# Activity
If a line below contains "mkEnforceTarget", count it. Report the final total and nothing more.

# Supplied material
☆ ☆ ☆ ☆

Example claim_plain : parseV2Claim "tool:read_file?path=/reports/*" =
  Ok ("tool", "read_file", [mkPair "path" "/reports/*"]).
Proof. vm_compute. reflexivity. Qed.
Example claim_op : parseV2Claim "tool:query_db?op=select&table=sales+eu%20x" =
  Ok ("tool", "query_db", [mkPair "op" "select"; mkPair "table" "sales eu x"]).
Proof. vm_compute. reflexivity. Qed.
Example claim_query : parseV2Claim "resource:HTTPS://x/search?q=*" = Ok ("resource", "HTTPS://x/search?q=*", []).
Proof. vm_compute. reflexivity. Qed.
Example claim_inert : parseV2Claim "resource:doc://guide?lang=en" = Err (InertKey "lang").
Proof. vm_compute. reflexivity. Qed.
Example claim_twice : parseV2Claim "tool:x?a=1&a=2" = Err (BadCondition (DuplicateKey "a")).
Proof. vm_compute. reflexivity. Qed.
Example claim_number : jwtShorthandValues " 9007199254740993" = [VNumber "9007199254740993"].
Proof. vm_compute. reflexivity. Qed.
Example claim_trailing : jwtShorthandValues "100abc" = [VString "100abc"].
Proof. vm_compute. reflexivity. Qed.

Definition demo_claims (caps : list string) : JWTClaims := mkClaims caps true "" "" "alice" "" "" [] ∅.

Lemma validated_claims_enforced_witness :
  let c := demo_claims ["tool:query_*?op=SELECT&table=sales"; "resource:https://x/q?a=1"; "tool:query_db"] in
  map Target (buildConstraintsFromParsed (parsedCapHeads c) (mkEnforceTarget "tool" "query_db")) = ["tool:query_*"; "tool:query_db"].
Proof.
  intros c. assert (Forall (fun claim => is_ok (parseV2Claim claim) = true) (jc_Capabilities c)) as Hv
    by (repeat constructor; vm_compute; reflexivity).
  rewrite (proj1 (proj2 (proj2 (validated_claims_enforced c (mkEnforceTarget "tool" "query_db") Hv)))). vm_compute. reflexivity.
Defined.

End examples.
End TokenClaims.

☆ ☆ ☆ ☆

# Output of the exercise
2